**EXERCISE AIM:** The span to repeat in the listing below runs from the line containing "(** [sys_link] after" to the line containing "iput ip ;;;", inclusive. Repeat it exactly, and only it.

**DATASET CONTENT:**
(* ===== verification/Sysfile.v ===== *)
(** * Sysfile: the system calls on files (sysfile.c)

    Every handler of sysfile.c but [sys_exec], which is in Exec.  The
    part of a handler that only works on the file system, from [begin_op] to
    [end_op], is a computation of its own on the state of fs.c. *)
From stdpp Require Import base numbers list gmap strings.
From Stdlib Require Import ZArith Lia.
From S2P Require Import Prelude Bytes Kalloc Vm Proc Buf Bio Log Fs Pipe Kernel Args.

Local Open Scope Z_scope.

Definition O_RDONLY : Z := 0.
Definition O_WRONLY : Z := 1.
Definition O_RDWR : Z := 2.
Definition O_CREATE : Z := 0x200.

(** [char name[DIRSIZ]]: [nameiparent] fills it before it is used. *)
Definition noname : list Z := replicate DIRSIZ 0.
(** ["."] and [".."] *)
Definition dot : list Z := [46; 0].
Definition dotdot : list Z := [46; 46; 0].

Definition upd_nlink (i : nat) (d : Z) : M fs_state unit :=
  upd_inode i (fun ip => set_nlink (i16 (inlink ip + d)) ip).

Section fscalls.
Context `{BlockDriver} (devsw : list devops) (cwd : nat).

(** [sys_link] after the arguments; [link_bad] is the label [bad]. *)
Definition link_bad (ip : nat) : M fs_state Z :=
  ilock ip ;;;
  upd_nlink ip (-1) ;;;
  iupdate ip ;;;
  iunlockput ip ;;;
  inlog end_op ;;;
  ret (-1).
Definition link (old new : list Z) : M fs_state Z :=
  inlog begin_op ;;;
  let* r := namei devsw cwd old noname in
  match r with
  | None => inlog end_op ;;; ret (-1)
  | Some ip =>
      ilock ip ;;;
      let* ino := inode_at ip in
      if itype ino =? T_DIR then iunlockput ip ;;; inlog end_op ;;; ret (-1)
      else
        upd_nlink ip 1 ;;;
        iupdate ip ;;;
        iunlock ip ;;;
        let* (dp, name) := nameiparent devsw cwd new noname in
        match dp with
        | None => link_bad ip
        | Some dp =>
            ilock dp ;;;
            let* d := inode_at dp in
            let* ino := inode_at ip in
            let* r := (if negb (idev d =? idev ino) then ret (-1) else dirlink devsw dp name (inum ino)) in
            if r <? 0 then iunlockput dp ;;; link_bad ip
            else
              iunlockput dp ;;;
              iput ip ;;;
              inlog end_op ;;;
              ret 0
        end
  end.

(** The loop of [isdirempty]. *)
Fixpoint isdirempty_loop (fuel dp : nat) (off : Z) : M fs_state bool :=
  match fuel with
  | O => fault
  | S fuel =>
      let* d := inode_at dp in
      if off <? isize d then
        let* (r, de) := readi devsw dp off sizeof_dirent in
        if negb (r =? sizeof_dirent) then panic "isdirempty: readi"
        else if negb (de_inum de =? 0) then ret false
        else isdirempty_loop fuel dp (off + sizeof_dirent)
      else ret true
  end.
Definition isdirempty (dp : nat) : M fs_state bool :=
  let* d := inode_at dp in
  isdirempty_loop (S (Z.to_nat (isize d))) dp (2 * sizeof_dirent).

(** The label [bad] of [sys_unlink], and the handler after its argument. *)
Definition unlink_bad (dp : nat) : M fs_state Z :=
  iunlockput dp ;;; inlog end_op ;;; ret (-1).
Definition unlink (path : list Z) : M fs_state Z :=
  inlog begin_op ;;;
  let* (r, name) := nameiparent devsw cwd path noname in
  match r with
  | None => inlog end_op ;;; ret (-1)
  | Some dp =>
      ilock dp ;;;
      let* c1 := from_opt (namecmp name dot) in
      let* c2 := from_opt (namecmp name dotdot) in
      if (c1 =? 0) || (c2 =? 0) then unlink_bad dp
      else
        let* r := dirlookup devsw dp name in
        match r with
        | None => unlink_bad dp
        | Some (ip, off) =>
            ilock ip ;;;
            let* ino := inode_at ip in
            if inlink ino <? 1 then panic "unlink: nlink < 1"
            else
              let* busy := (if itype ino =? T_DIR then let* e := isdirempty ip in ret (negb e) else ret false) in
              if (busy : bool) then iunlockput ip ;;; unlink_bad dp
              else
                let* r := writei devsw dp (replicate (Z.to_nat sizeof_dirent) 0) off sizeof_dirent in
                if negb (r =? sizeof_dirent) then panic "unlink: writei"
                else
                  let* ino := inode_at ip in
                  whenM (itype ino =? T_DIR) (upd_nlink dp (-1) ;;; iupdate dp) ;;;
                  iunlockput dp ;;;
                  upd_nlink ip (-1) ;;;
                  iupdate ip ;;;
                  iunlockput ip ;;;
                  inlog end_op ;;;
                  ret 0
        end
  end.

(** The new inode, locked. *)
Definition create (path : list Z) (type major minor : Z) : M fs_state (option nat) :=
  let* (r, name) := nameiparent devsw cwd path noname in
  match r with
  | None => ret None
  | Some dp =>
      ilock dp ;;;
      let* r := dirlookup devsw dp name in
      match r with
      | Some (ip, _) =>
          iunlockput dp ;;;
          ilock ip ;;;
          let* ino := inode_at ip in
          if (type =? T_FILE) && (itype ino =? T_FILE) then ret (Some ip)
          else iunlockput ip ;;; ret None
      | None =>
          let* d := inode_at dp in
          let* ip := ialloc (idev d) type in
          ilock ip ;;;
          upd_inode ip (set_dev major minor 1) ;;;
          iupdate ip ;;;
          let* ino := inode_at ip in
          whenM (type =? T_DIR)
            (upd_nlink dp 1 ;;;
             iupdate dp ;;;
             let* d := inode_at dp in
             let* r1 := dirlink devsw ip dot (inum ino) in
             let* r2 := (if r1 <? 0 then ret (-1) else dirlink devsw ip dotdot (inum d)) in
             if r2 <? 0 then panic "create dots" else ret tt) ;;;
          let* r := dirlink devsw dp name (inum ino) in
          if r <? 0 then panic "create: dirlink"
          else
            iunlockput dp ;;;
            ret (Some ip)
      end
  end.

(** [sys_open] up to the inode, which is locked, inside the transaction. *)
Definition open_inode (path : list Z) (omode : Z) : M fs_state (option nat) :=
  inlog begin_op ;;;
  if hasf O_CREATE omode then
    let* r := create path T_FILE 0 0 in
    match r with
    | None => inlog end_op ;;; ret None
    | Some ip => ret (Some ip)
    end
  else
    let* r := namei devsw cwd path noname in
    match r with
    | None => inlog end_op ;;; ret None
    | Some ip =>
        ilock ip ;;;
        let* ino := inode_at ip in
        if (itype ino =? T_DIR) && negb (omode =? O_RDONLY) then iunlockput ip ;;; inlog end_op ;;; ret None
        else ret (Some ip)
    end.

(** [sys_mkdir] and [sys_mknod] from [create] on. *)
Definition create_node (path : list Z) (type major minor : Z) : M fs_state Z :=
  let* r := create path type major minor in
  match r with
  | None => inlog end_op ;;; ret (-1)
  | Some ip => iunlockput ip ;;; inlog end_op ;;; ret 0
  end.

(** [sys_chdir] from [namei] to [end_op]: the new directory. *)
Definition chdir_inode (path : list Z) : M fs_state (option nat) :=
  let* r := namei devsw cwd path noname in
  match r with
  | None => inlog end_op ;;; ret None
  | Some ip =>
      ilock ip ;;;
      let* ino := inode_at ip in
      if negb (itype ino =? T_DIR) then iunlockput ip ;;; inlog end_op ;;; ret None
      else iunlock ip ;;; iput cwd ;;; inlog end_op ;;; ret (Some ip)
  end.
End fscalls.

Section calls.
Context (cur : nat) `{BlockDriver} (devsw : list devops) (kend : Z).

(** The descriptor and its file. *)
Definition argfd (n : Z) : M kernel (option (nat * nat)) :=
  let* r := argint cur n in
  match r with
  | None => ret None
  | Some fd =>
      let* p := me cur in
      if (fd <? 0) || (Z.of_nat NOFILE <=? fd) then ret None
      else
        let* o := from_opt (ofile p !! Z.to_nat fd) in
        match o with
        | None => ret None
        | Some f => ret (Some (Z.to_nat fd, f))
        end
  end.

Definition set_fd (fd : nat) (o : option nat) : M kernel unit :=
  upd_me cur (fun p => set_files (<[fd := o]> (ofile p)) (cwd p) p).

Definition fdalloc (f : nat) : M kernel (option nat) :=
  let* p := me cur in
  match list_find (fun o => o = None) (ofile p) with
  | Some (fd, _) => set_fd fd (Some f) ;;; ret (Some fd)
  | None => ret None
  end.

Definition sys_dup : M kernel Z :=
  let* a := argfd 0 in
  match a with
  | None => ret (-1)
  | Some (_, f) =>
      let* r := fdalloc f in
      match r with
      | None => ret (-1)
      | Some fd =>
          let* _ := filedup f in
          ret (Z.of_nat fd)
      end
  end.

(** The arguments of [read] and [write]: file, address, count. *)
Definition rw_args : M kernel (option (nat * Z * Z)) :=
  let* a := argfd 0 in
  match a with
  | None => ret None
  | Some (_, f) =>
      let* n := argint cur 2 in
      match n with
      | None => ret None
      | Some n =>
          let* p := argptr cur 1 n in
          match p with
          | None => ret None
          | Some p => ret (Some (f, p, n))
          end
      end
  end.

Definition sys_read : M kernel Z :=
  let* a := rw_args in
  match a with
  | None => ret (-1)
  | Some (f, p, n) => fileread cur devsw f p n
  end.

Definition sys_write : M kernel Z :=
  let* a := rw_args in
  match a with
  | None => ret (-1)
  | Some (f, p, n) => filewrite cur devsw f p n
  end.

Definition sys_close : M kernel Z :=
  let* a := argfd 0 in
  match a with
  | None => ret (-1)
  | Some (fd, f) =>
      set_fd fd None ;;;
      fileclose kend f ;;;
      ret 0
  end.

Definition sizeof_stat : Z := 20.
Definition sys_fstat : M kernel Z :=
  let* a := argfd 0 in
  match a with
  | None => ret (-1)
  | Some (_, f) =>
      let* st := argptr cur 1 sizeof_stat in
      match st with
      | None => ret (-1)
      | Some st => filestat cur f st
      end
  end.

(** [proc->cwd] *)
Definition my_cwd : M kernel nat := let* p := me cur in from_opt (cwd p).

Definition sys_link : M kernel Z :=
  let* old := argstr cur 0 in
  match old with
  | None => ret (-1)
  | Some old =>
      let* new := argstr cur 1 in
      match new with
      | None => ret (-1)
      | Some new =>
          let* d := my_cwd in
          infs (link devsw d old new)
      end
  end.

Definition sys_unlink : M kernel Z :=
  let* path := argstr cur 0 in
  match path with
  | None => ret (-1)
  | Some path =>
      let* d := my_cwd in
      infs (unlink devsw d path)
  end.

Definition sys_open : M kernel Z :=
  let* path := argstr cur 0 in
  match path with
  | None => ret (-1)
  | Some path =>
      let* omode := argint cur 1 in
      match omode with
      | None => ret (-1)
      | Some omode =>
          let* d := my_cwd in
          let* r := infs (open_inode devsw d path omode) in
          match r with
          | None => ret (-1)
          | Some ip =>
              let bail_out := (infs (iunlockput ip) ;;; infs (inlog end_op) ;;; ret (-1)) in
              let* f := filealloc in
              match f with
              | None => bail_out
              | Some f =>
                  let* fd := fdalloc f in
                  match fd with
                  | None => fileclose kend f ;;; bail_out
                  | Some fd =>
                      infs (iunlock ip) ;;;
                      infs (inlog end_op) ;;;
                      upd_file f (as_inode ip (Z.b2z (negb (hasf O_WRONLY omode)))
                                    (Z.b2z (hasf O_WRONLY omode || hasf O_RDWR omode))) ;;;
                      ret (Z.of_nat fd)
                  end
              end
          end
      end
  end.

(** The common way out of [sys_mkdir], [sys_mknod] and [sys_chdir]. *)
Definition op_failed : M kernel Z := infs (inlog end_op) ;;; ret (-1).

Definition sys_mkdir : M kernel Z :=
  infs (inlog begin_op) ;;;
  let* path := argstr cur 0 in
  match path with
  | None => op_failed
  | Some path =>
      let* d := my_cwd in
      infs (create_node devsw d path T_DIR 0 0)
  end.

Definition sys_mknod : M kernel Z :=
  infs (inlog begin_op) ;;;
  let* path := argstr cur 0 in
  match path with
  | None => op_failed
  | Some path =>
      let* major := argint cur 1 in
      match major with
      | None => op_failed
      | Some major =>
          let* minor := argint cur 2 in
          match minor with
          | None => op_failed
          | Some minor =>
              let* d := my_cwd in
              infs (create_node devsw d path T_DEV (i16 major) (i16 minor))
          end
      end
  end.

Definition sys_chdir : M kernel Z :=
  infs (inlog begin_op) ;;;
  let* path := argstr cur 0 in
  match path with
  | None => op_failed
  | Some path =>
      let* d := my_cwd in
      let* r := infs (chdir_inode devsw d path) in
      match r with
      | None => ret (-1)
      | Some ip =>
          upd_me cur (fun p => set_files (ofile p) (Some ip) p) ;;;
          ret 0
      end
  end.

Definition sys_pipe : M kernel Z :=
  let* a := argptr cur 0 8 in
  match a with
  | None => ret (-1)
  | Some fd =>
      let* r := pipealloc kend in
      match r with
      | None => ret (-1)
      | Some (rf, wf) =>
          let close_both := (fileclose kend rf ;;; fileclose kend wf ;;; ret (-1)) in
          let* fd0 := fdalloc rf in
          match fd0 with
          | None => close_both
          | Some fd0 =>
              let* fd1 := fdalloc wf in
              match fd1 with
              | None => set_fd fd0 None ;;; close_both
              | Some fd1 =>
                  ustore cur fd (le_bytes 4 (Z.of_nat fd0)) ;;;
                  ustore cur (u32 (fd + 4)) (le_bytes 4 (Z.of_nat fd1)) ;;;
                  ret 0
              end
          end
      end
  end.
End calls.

**RESULT FOR THIS TASK:**
(** [sys_link] after the arguments; [link_bad] is the label [bad]. *)
Definition link_bad (ip : nat) : M fs_state Z :=
  ilock ip ;;;
  upd_nlink ip (-1) ;;;
  iupdate ip ;;;
  iunlockput ip ;;;
  inlog end_op ;;;
  ret (-1).
Definition link (old new : list Z) : M fs_state Z :=
  inlog begin_op ;;;
  let* r := namei devsw cwd old noname in
  match r with
  | None => inlog end_op ;;; ret (-1)
  | Some ip =>
      ilock ip ;;;
      let* ino := inode_at ip in
      if itype ino =? T_DIR then iunlockput ip ;;; inlog end_op ;;; ret (-1)
      else
        upd_nlink ip 1 ;;;
        iupdate ip ;;;
        iunlock ip ;;;
        let* (dp, name) := nameiparent devsw cwd new noname in
        match dp with
        | None => link_bad ip
        | Some dp =>
            ilock dp ;;;
            let* d := inode_at dp in
            let* ino := inode_at ip in
            let* r := (if negb (idev d =? idev ino) then ret (-1) else dirlink devsw dp name (inum ino)) in
            if r <? 0 then iunlockput dp ;;; link_bad ip
            else
              iunlockput dp ;;;
              iput ip ;;;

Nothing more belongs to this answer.